Keane will do alright though. His character suggests he may quit amid a plume of red mist. Lots of people have pointed towards his combustible nature and previous form as evidence that he’ll not stay the course again this time.

The reason I think he will hang around draws more on the context of the situation rather than the character of the man.

In his 2000 bestseller The Tipping Point Malcolm Gladwell writes: “Character isn’t what we think it is or what we want it to be. It isn’t a stable, easily identifiable set of closely related traits…

"Character is more like a bundle of habits and tendencies and interests, loosely bound together and dependent, at certain times, on circumstances and context.”

The two Keanes - Robbie and Roy - share a joke

Among several instructive anecdotes Gladwell uses, he writes about an academic study which was a modern twist on the Good Samaritan theme.

A bunch of seminarians were asked to write a speech and then walk a short distance to another building to present it.

Along the way, a groaning, desperate man in need of urgent help was planted. So, who would stop for him? Those who saw religion as a means of spiritual fulfilment?
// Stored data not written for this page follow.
(* ===== verification/RefJson.v ===== *)
(** * A text form of JSON values

    A concrete pair of functions that satisfies what is relied on of the JSON writer and
    parser together: every value is read back from its text.  It serves in the examples;
    the text is the value's code in binary. *)

From Stdlib Require Import SpecFloat.
From stdpp Require Import countable.
From S2P Require Import Prelude Json.

(** ** Codes of JSON values *)

#[local] Instance spec_float_eq_dec : EqDecision spec_float.
Proof. solve_decision. Defined.

#[local] Instance spec_float_countable : Countable spec_float.
Proof.
  refine (inj_countable'
    (λ d, match d with
          | S754_zero s => inl (inl s) | S754_infinity s => inl (inr s)
          | S754_nan => inr (inl ()) | S754_finite s m e => inr (inr (s, m, e)) end)
    (λ c, match c with
          | inl (inl s) => S754_zero s | inl (inr s) => S754_infinity s
          | inr (inl _) => S754_nan | inr (inr (s, m, e)) => S754_finite s m e end) _).
  by intros [].
Defined.

(** The values without parts. *)
Inductive leaf := LNull | LInt (z : Z) | LUInt (n : N) | LReal (d : spec_float) | LStr (s : string) | LBool (b : bool) | LKey (s : string).

#[local] Instance leaf_eq_dec : EqDecision leaf.
Proof. solve_decision. Defined.

#[local] Instance leaf_countable : Countable leaf.
Proof.
  refine (inj_countable'
    (λ x, match x with
          | LNull => inl (inl ()) | LInt z => inl (inr (inl z)) | LUInt n => inl (inr (inr (inl n)))
          | LReal d => inl (inr (inr (inr d))) | LStr s => inr (inl s) | LBool b => inr (inr (inl b)) | LKey s => inr (inr (inr s)) end)
    (λ c, match c with
          | inl (inl _) => LNull | inl (inr (inl z)) => LInt z | inl (inr (inr (inl n))) => LUInt n
          | inl (inr (inr (inr d))) => LReal d | inr (inl s) => LStr s | inr (inr (inl b)) => LBool b | inr (inr (inr s)) => LKey s end) _).
  by intros [].
Defined.

Fixpoint json_tree (v : json) : gen_tree leaf :=
  match v with
  | JNull => GenLeaf LNull
  | JInt z => GenLeaf (LInt z)
  | JUInt n => GenLeaf (LUInt n)
  | JReal d => GenLeaf (LReal d)
  | JStr s => GenLeaf (LStr s)
  | JBool b => GenLeaf (LBool b)
  | JArr l => GenNode 0 (json_tree <$> l)
  | JObj m => GenNode 1 ((λ '(k, x), GenNode 2 [GenLeaf (LKey k); json_tree x]) <$> m)
  end.

Fixpoint tree_json (t : gen_tree leaf) : json :=
  match t with
  | GenLeaf LNull => JNull
  | GenLeaf (LInt z) => JInt z
  | GenLeaf (LUInt n) => JUInt n
  | GenLeaf (LReal d) => JReal d
  | GenLeaf (LStr s) => JStr s
  | GenLeaf (LBool b) => JBool b
  | GenLeaf (LKey s) => JNull
  | GenNode 0 l => JArr (tree_json <$> l)
  | GenNode _ l =>
      JObj ((λ t, match t with GenNode _ [GenLeaf (LKey k); x] => (k, tree_json x) | _ => ("", JNull) end) <$> l)
  end.

Lemma tree_json_tree v : tree_json (json_tree v) = v.
Proof.
  induction v as [| | | | | |l IH|m IH] using json_nested_ind; try done; cbn; f_equal.
  - rewrite <-list_fmap_compose. rewrite <-(list_fmap_id l) at 2. apply list_fmap_ext. intros i x Hx. rewrite Forall_lookup in IH. by eapply IH.
  - rewrite <-list_fmap_compose. rewrite <-(list_fmap_id m) at 2. apply list_fmap_ext. intros i [k x] Hx. rewrite Forall_lookup in IH.
    pose proof (IH _ _ Hx) as E. cbn in *. by rewrite E.
Qed.

(** ** Texts *)

(** The binary digits of a number, lowest first. *)
Fixpoint bits (p : positive) : string :=
  match p with xH => "" | xO p => String "0" (bits p) | xI p => String "1" (bits p) end.

Fixpoint of_bits (s : string) : positive :=
  match s with
  | EmptyString => 1
  | String c s => if decide (c = "0"%char) then xO (of_bits s) else xI (of_bits s)
  end.

Lemma of_bits_bits p : of_bits (bits p) = p.
Proof. induction p as [p IH|p IH|]; cbn; by rewrite ?IH. Qed.

Definition ref_serialise (v : json) : string := "#" +:+ bits (encode (json_tree v)).

Definition ref_unserialise (s : string) : res json :=
  match s with
  | String _ s => match decode (of_bits s) with Some t => Ok (tree_json t) | None => throw (InvalidValueError "not a value") end
  | EmptyString => throw (InvalidValueError "not a value")
  end.

Lemma ref_unserialise_serialise v : ref_unserialise (ref_serialise v) = Ok v.
Proof. unfold ref_serialise. change (ref_unserialise _) with (match decode (of_bits (bits (encode (json_tree v)))) with Some t => Ok (tree_json t) | None => throw (InvalidValueError "not a value") end).
  by rewrite of_bits_bits, decode_encode, tree_json_tree. Qed.

Lemma ref_serialise_nonempty v : ref_serialise v ≠ "".
Proof. done. Qed.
Those who were actually going to talk about the Good Samaritan parable? No.

Gladwell writes: “The only thing that really mattered was whether the student was in a rush. Of the group that was, 10 per cent stopped to help.
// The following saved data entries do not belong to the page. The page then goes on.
(* ===== verification/XapianDb.v ===== *)
(** * Xapian documents and databases

    What the code of src/dbgroup and src/jsonxapian relies on of the Xapian library:
    a document is a set of terms with data and values in slots (its payload); a
    database holds documents under positive numbers, finds them by their terms and
    stores metadata; several databases are read as one.

    The operations are the class [Xapian], what the library's documentation says of
    them is [XapianLaws]; [refdb] is a concrete database that satisfies the laws. *)

From S2P Require Import Prelude.

(** ** The interface *)

Class Xapian (document database : Type) := {
  (** [Document]: [termlist_begin()], [add_term(t, 0)], [remove_term(t)]. *)
  terms : document → gset string;
  payload : document → string * gmap N string;
  add_term : string → document → document;
  remove_term : string → document → document;
  (** [Database]: [get_document], [postlist_begin], [get_doccount], [get_metadata], and
      [add_database] for each of a list of databases. *)
  empty_db : database;
  get_document : database → N → option document;
  postlist : database → string → list N;
  get_doccount : database → N;
  get_metadata : database → string → string;
  combine : list database → database;
  (** [WritableDatabase]. *)
  add_document : document → database → database;
  replace_document : string → document → database → database;
  delete_document : string → database → database;
  set_metadata : string → string → database → database;
  (** [XAPIAN_FLUSH_THRESHOLD]: the library commits of itself when this many documents
      have been added, replaced or deleted since the last commit. *)
  flush_threshold : N;
  (** Whether committing succeeds, given what is stored and what is to be; and what is
      left when it does not: "the database will be left in a state in which each separate
      addition, replacement or deletion operation has either been fully performed or not
      performed at all". *)
  commit_ok : database → database → bool;
  partial_commit : database → database → database;
}.

(** No commit fails: there is space on the disk, and no error of it. *)
Class CommitsSucceed (document database : Type) `{!Xapian document database} : Prop :=
  commits_succeed : ∀ old new : database, commit_ok old new = true.

(** The database and number a number of a combined database of [n] stands for. *)
Definition sub_index (n : nat) (d : N) : nat := N.to_nat ((d - 1) mod N.of_nat n).
Definition sub_docid (n : nat) (d : N) : N := ((d - 1) / N.of_nat n + 1)%N.

Class XapianLaws (document database : Type) `{!Xapian document database} : Prop := {
  terms_add t (x : document) : terms (add_term t x) = {[t]} ∪ terms x;
  payload_add t (x : document) : payload (add_term t x) = payload x;
  terms_remove t (x : document) : t ∈ terms x → terms (remove_term t x) = terms x ∖ {[t]};
  payload_remove t (x : document) : payload (remove_term t x) = payload x;
  empty_docs d : get_document (empty_db : database) d = None;
  empty_metadata k : get_metadata (empty_db : database) k = "";
  docid_positive (db : database) d : get_document db d ≠ None → (0 < d)%N;
  postlist_sorted (db : database) t : StronglySorted N.lt (postlist db t);
  elem_of_postlist (db : database) t d :
    d ∈ postlist db t ↔ ∃ x, get_document db d = Some x ∧ t ∈ terms x;
  combine_docs (dbs : list database) d : (0 < d)%N →
    get_document (combine dbs) d =
      dbs !! sub_index (length dbs) d ≫= λ db, get_document db (sub_docid (length dbs) d);
  (** "If any documents are indexed by the term, the first is replaced and the others
      are removed; otherwise a new document is added." *)
  replace_present t (x : document) (db : database) d ds d' :
    postlist db t = d :: ds →
    get_document (replace_document t x db) d' =
      if decide (d' = d) then Some x else if decide (d' ∈ ds) then None else get_document db d';
  replace_absent t (x : document) (db : database) :
    postlist db t = [] → replace_document t x db = add_document x db;
  add_fresh (x : document) (db : database) :
    ∃ d, get_document db d = None ∧ (0 < d)%N ∧
      ∀ d', get_document (add_document x db) d' = if decide (d' = d) then Some x else get_document db d';
  delete_docs t (db : database) d :
    get_document (delete_document t db) d =
      if decide (d ∈ postlist db t) then None else get_document db d;
  set_metadata_docs k v (db : database) d : get_document (set_metadata k v db) d = get_document db d;
  get_set_metadata k v (db : database) k' :
    get_metadata (set_metadata k v db) k' = if decide (k' = k) then v else get_metadata db k';
}.

(** [db.term_exists(t)]. *)
Definition term_exists `{Xapian document database} (db : database) (t : string) : bool :=
  match postlist db t with [] => false | _ => true end.

(** ** Facts for every implementation *)

Section facts.
Context {document database : Type} `{!Xapian document database} `{!XapianLaws document database}.
Implicit Types db : database.
Implicit Types x : document.

Lemma term_exists_spec db t :
  term_exists db t = true ↔ ∃ d x, get_document db d = Some x ∧ t ∈ terms x.
Proof.
  unfold term_exists. setoid_rewrite <-elem_of_postlist. destruct (postlist db t) as [|d ds].
  - split; [done|]. by intros (d & Hd%elem_of_nil).
  - split; [|done]. exists d. apply list_elem_of_here.
Qed.

Lemma term_exists_false db t :
  term_exists db t = false ↔ ∀ d x, get_document db d = Some x → t ∉ terms x.
Proof.
  rewrite <-not_true_iff_false, term_exists_spec. naive_solver.
Qed.

(** A term of a single document. *)
Lemma postlist_unique db t d x :
  get_document db d = Some x → t ∈ terms x →
  (∀ d' x', get_document db d' = Some x' → t ∈ terms x' → d' = d) →
  postlist db t = [d].
Proof.
  intros Hd Ht Hu. assert (Hin : d ∈ postlist db t) by (apply elem_of_postlist; eauto).
  assert (Hall : ∀ d', d' ∈ postlist db t → d' = d).
  { intros d' (x' & ? & ?)%elem_of_postlist. eauto. }
  pose proof (postlist_sorted db t) as Hs. destruct (postlist db t) as [|a [|b l]]; [set_solver| |].
  - f_equal. apply Hall. set_solver.
  - exfalso. apply StronglySorted_inv in Hs as [_ Hs]. rewrite Forall_forall in Hs.
    specialize (Hs b ltac:(set_solver)). rewrite (Hall a), (Hall b) in Hs by set_solver. lia.
Qed.

(** Replacing the only document of a term. *)
Lemma replace_unique db t d x y :
  get_document db d = Some x → t ∈ terms x →
  (∀ d' x', get_document db d' = Some x' → t ∈ terms x' → d' = d) →
  ∀ d', get_document (replace_document t y db) d' = if decide (d' = d) then Some y else get_document db d'.
Proof.
  intros Hd Ht Hu d'. rewrite (replace_present t y db d []) by by apply (postlist_unique db t d x).
  case_decide; [done|]. rewrite decide_False by apply not_elem_of_nil. done.
Qed.

End facts.

(** ** Numbers in a combined database *)

(** The number of document [d] of the [i]-th of [n] databases. *)
Definition group_docid (n i : nat) (d : N) : N := ((d - 1) * N.of_nat n + N.of_nat i + 1)%N.

Lemma group_docid_positive n i d : (0 < group_docid n i d)%N.
Proof. unfold group_docid. rewrite N.add_1_r. apply N.lt_0_succ. Qed.

Lemma sub_index_group n i d : i < n → sub_index n (group_docid n i d) = i.
Proof.
  intros Hi. unfold sub_index, group_docid. rewrite N.add_sub.
  rewrite (N.add_comm _ (N.of_nat i)), N.Div0.mod_add, N.mod_small by lia. apply Nat2N.id.
Qed.

Lemma sub_docid_group n i d : i < n → (0 < d)%N → sub_docid n (group_docid n i d) = d.
Proof.
  intros Hi Hd. unfold sub_docid, group_docid. rewrite N.add_sub.
  rewrite N.div_add_l, N.div_small by lia. lia.
Qed.

Lemma group_docid_sub n d : n ≠ 0 → (0 < d)%N → group_docid n (sub_index n d) (sub_docid n d) = d.
Proof.
  intros Hn Hd. unfold group_docid, sub_index, sub_docid. rewrite N.add_sub, N2Nat.id.
  pose proof (N.div_mod (d - 1) (N.of_nat n) ltac:(lia)). lia.
Qed.

Lemma sub_index_lt n d : n ≠ 0 → sub_index n d < n.
Proof. intros Hn. unfold sub_index. pose proof (N.mod_lt (d - 1) (N.of_nat n) ltac:(lia)). lia. Qed.

Lemma sub_docid_positive n d : (0 < sub_docid n d)%N.
Proof. unfold sub_docid. rewrite N.add_1_r. apply N.lt_0_succ. Qed.

#[export] Hint Resolve group_docid_positive sub_docid_positive sub_index_lt : rp.

(** ** A reference implementation *)

(** [rpayload] is the data and the values. *)
Record refdoc := Refdoc { rterms : gset string; rpayload : string * gmap N string }.
Definition mkRefdoc (X : gset string) (data : string) : refdoc := Refdoc X (data, ∅).
Record refdb := mkRefdb { rdocs : gmap N refdoc; rmeta : gmap string string }.

Definition ref_get (db : refdb) (d : N) : option refdoc :=
  if decide (d = 0)%N then None else rdocs db !! d.

Definition ref_postlist (db : refdb) (t : string) : list N :=
  merge_sort N.le (elements (dom (filter (λ '(d, x), d ≠ 0%N ∧ t ∈ rterms x) (rdocs db)))).

Definition ref_add (x : refdoc) (db : refdb) : refdb :=
  mkRefdb (<[N.succ (foldr N.max 0%N (elements (dom (rdocs db)))) := x]> (rdocs db)) (rmeta db).

Definition ref_replace (t : string) (x : refdoc) (db : refdb) : refdb :=
  match ref_postlist db t with
  | [] => ref_add x db
  | d :: ds => mkRefdb (<[d := x]> (foldr delete (rdocs db) ds)) (rmeta db)
  end.

(** Reading document [d] through the database that holds it. *)
Definition ref_through (dbs : list refdb) (d : N) : option refdoc :=
  dbs !! sub_index (length dbs) d ≫= λ db, ref_get db (sub_docid (length dbs) d).

Definition ref_docids (dbs : list refdb) : gset N :=
  list_to_set (mjoin (imap (λ i db, group_docid (length dbs) i <$> elements (dom (rdocs db))) dbs)).

Definition ref_combine (dbs : list refdb) : refdb :=
  mkRefdb (list_to_map (omap (λ d, pair d <$> ref_through dbs d) (elements (ref_docids dbs)))) ∅.

#[export] Instance refdb_Xapian : Xapian refdoc refdb := {
  terms := rterms;
  payload := rpayload;
  add_term t x := Refdoc ({[t]} ∪ rterms x) (rpayload x);
  remove_term t x := Refdoc (rterms x ∖ {[t]}) (rpayload x);
  empty_db := mkRefdb ∅ ∅;
  get_document := ref_get;
  postlist := ref_postlist;
  get_doccount db := N.of_nat (size (rdocs db));
  get_metadata db k := default "" (rmeta db !! k);
  combine := ref_combine;
  add_document := ref_add;
  replace_document := ref_replace;
  delete_document t db := mkRefdb (foldr delete (rdocs db) (ref_postlist db t)) (rmeta db);
  set_metadata k v db := mkRefdb (rdocs db) (<[k := v]> (rmeta db));
  flush_threshold := 10000;
  commit_ok _ _ := true;
  partial_commit old _ := old;
}.

Lemma elem_of_ref_postlist db t d :
  d ∈ ref_postlist db t ↔ ∃ x, ref_get db d = Some x ∧ t ∈ rterms x.
Proof.
  unfold ref_postlist, ref_get. rewrite merge_sort_Permutation, elem_of_elements, elem_of_dom.
  unfold is_Some. setoid_rewrite map_lookup_filter_Some. case_decide; naive_solver.
Qed.

Lemma ref_postlist_sorted db t : StronglySorted N.lt (ref_postlist db t).
Proof.
  unfold ref_postlist. set (l := elements _).
  assert (Hnd : NoDup (merge_sort N.le l)).
  { rewrite merge_sort_Permutation. apply NoDup_elements. }
  assert (Hs : StronglySorted N.le (merge_sort N.le l)).
  { apply StronglySorted_merge_sort; apply _. }
  induction Hs as [|a k Hs IH Hall]; constructor; apply NoDup_cons in Hnd as [Ha Hnd]; [auto|].
  rewrite Forall_forall in Hall |- *. intros b Hb. specialize (Hall b Hb).
  assert (a ≠ b) by (by intros ->). lia.
Qed.

Lemma ref_fresh (l : list N) d : d ∈ l → (d ≤ foldr N.max 0 l)%N.
Proof. induction l as [|a l IH]; [by intros ?%elem_of_nil|]. rewrite elem_of_cons. cbn. intros [->|?%IH]; lia. Qed.

Lemma foldr_delete_lookup {A} (m : gmap N A) l d :
  foldr delete m l !! d = if decide (d ∈ l) then None else m !! d.
Proof.
  case_decide as Hd; [by apply lookup_foldr_delete|by apply lookup_foldr_delete_not_elem_of].
Qed.

Lemma elem_of_ref_docids dbs d x : (0 < d)%N → ref_through dbs d = Some x → d ∈ ref_docids dbs.
Proof.
  unfold ref_through, ref_docids, ref_get. intros Hd H. apply bind_Some in H as (db & Hdb & Hx). case_decide; [done|].
  rewrite elem_of_list_to_set. rewrite list_elem_of_join.
  assert (Hn : length dbs ≠ 0) by (apply lookup_lt_Some in Hdb; lia).
  eexists. split; [|apply list_elem_of_lookup; exists (sub_index (length dbs) d); by rewrite list_lookup_imap, Hdb].
  apply list_elem_of_fmap. exists (sub_docid (length dbs) d). rewrite group_docid_sub by done.
  split; [done|]. rewrite elem_of_elements, elem_of_dom. by rewrite Hx.
Qed.

Lemma ref_combine_docs dbs d : (0 < d)%N → ref_get (ref_combine dbs) d = ref_through dbs d.
Proof.
  intros Hd. unfold ref_get. rewrite decide_False by lia. cbn. apply option_eq. intros x.
  rewrite <-elem_of_list_to_map.
  - rewrite list_elem_of_omap. split.
    + intros (d' & _ & Hx). destruct (ref_through dbs d') eqn:E; by simplify_eq/=.
    + intros Hx. exists d. rewrite elem_of_elements, Hx. split; [by eapply elem_of_ref_docids|done].
  - pose proof (NoDup_elements (ref_docids dbs)) as Hnd. induction Hnd as [|a l Ha Hnd IH]; [constructor|].
    csimpl. destruct (ref_through dbs a); csimpl; [|done]. constructor; [|done].
    rewrite list_elem_of_fmap. setoid_rewrite list_elem_of_omap. intros ([??] & -> & y & Hy & E).
    destruct (ref_through dbs y); simplify_eq/=. done.
Qed.

#[export] Instance refdb_CommitsSucceed : CommitsSucceed refdoc refdb.
Proof. done. Qed.

#[export] Instance refdb_XapianLaws : XapianLaws refdoc refdb.
Proof.
  split; cbn; try done.
  - intros d. unfold ref_get. cbn. by case_decide.
  - intros db d. unfold ref_get. case_decide; [done|lia].
  - apply ref_postlist_sorted.
  - apply elem_of_ref_postlist.
  - apply ref_combine_docs.
  - intros t x db d ds d' Hp. unfold ref_replace. rewrite Hp. unfold ref_get. cbn.
    assert (Hd : d ≠ 0%N).
    { intros ->. assert (H0 : (0 ∈ ref_postlist db t)%N) by (rewrite Hp; set_solver).
      apply elem_of_ref_postlist in H0 as (? & ? & _). done. }
    destruct (decide (d' = d)) as [->|Hne]; [by rewrite decide_False, lookup_insert_eq|].
    rewrite lookup_insert_ne, foldr_delete_lookup by done. by repeat case_decide.
  - intros t x db Hp. unfold ref_replace. by rewrite Hp.
  - intros x db. set (d := N.succ (foldr N.max 0%N (elements (dom (rdocs db))))). exists d.
    assert (Hd : rdocs db !! d = None).
    { apply not_elem_of_dom. intros Hin%elem_of_elements%ref_fresh. unfold d in Hin. lia. }
    unfold ref_get, ref_add. fold d. cbn. rewrite decide_False, Hd by lia. split_and!; [done|lia|].
    intros d'. destruct (decide (d' = d)) as [->|]; [by rewrite decide_False, lookup_insert_eq by lia|].
    by rewrite lookup_insert_ne.
  - intros t db d. unfold ref_get. cbn. rewrite foldr_delete_lookup. by repeat case_decide.
  - intros k v db k'. destruct (decide (k' = k)) as [->|]; [by rewrite lookup_insert_eq|by rewrite lookup_insert_ne].
Qed.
"Of the group who knew they had a few minutes to spare, 63 per cent stopped.”

Before they set off, some of the guinea pigs were told to get a move on — they were late.

It was stressed to the others that there was no rush. Gladwell again: “What this study is suggesting is that the convictions of your heart and the actual contents of your thoughts are less important, in the end, in guiding your actions than the immediate context of your behaviour.”
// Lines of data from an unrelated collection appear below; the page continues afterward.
(* ===== verification/RefLib.v ===== *)
(** * A concrete library for indexing

    An implementation of what indexing uses of libraries ([IndexLib], [DocStore]) over the
    documents of the reference database of [XapianDb]: it satisfies the laws and can be
    run on concrete documents.  A text is a single word, and numbers are written as their
    integer part. *)

From Stdlib Require Import SpecFloat.
From S2P Require Import Prelude Json TextUtils DocValues Indexing XapianDb.

(** ASCII letters in lower case. *)
Definition ascii_lower (c : ascii) : ascii := if in_span "A" "Z" c then chr (ord c + 32) else c.
Definition ref_tolower (s : string) : string := String.string_of_list_ascii (ascii_lower <$> bytes s).

(** The decimal digits at the start of a text, with an optional sign. *)
Fixpoint ref_digits (s : string) (acc : Z) : Z * string :=
  match s with
  | String c r => if is_digit c then ref_digits r (acc * 10 + Z.of_N (ord c - 48)) else (acc, s)
  | EmptyString => (acc, s)
  end.
Definition ref_strtod (s : string) : spec_float * string :=
  match s with
  | String c r =>
      if decide (c = "-"%char) then let '(z, r) := ref_digits r 0 in (Z_to_double (- z), r)
      else let '(z, r) := ref_digits s 0 in (Z_to_double z, r)
  | EmptyString => (Z_to_double 0, s)
  end.

Definition ref_sortable (d : spec_float) : string := str_int (real_trunc d).

(** A text for a JSON value. *)
Fixpoint ref_write (v : json) : string :=
  match v with
  | JNull => "null"
  | JInt z => str_int z
  | JUInt n => str_unsigned n
  | JReal d => str_int (real_trunc d)
  | JStr s => quoted s
  | JBool b => if b then "true" else "false"
  | JArr l => "[" +:+ str_concat ((λ x, ref_write x +:+ ",") <$> l) +:+ "]"
  | JObj m => "{" +:+ str_concat ((λ '(k, x), quoted k +:+ ":" +:+ ref_write x +:+ ",") <$> m) +:+ "}"
  end.

Definition ref_set_value (slot : N) (v : string) (x : refdoc) : refdoc :=
  Refdoc (rterms x) ((rpayload x).1,
    if decide (v = "") then delete slot (rpayload x).2 else <[slot := v]> (rpayload x).2).

#[export] Instance refdoc_DocStore : DocStore refdoc := {
  add_value := ref_set_value;
  get_value slot x := default "" ((rpayload x).2 !! slot);
}.

#[export] Instance refdoc_DocStoreLaws : DocStoreLaws refdoc.
Proof.
  split. intros slot slot' v d. cbn. destruct (decide (slot' = slot)) as [->|Hne], (decide (v = "")) as [->|Hv]; cbn.
  - by rewrite lookup_delete_eq.
  - by rewrite lookup_insert_eq.
  - by rewrite lookup_delete_ne.
  - by rewrite lookup_insert_ne.
Qed.

Definition ref_add_term (t : string) (x : refdoc) : refdoc := Refdoc ({[t]} ∪ rterms x) (rpayload x).

#[export] Instance refdoc_IndexLib : IndexLib refdoc := {
  new_document := mkRefdoc ∅ "";
  add_term_wdf t _ := ref_add_term t;
  add_posting t _ := ref_add_term t;
  set_data d x := Refdoc (rterms x) (d, (rpayload x).2);
  known_language lang := bool_decide (lang ∈ [""; "en"]);
  index_text _ text prefix := ref_add_term (prefix +:+ ref_tolower text);
  tokenize s := [(s, 0%N)];
  tolower := ref_tolower;
  sortable_serialise := ref_sortable;
  serialise_coord lat _ := if real_le_Z lat 90 && real_ge_Z lat (-90) then Ok "coords" else throw (XapianError "InvalidArgumentError");
  strtod := ref_strtod;
  json_serialise := ref_write;
  styled := ref_write;
}.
What context does Roy Keane find himself in now? Well, he’s tainted by his walkout from Sunderland, by his sacking from Ipswich, by the testimony many players who have told the press, on and off the record, that Keane is unapproachable, aggressive, detached and impossibly hard to please.

He is tainted by Alex Ferguson’s recent 15-page stream of spite. He is a manager who has not worked in almost three years.

When the phone rings, it’s a person booking him for ITV’s next live broadcast. For a man like Keane, a competitor down to his last red blood cell, sideline banter with Adrian Chiles and Lee Dixon is unlikely to fire him with a sense of purpose.

Keane needs a contest and, until the last few days, the prospect of one was remote. He was an outcast of the insular world of football management, off the merry-go-round, not even in the fairground.

And then along comes redemption from the least likely of sources: the FAI.

Martin O’Neill puts his name forward as the preferred No 2. O’Neill has the clout to ensure that no objection will be considered.

So Keane is offered a route back in. The result? He is as close to ecstatic as he gets.

Ireland play Latvia at home tonight at 7.45pm and Poland away on Tuesday 7.45pm

Last week on ITV’s coverage of Real Sociedad versus Manchester United he cracked a smile. More than once.

This, remember, is the man who barely celebrated after playing a huge role in defeating Holland and qualifying Ireland for the 2002 World Cup.

In a different context Keane, an alpha male if ever there was one, would not countenance being an assistant to anybody, even somebody he respects like O’Neill.

In today’s context, he is champing at the bit to serve in somebody else’s project — and at the FAI’s behest.

In a different context, he would likely voice strongly his frustrations at the first matter he finds not to his exacting standards in his new role.

In today’s context he will bite his tongue. Twenty-two years ago a young Roy Keane under-hit a back pass while playing for Nottingham Forrest against Crystal Palace.

His manager Brian Clough punched him in the stomach afterwards. What did Keane do? He got up and said nothing.

Does that sound like the reaction of the Keane we have got to know so well in the decades since?

Thing was, Keane at the time was a young player, promising but largely unproven; dispensable, many willing to take his place. He knew it. He knows now his status as a manager is similar. So he’ll take the knocks, get up and keep going.

And that, I guess, is a good thing for Ireland.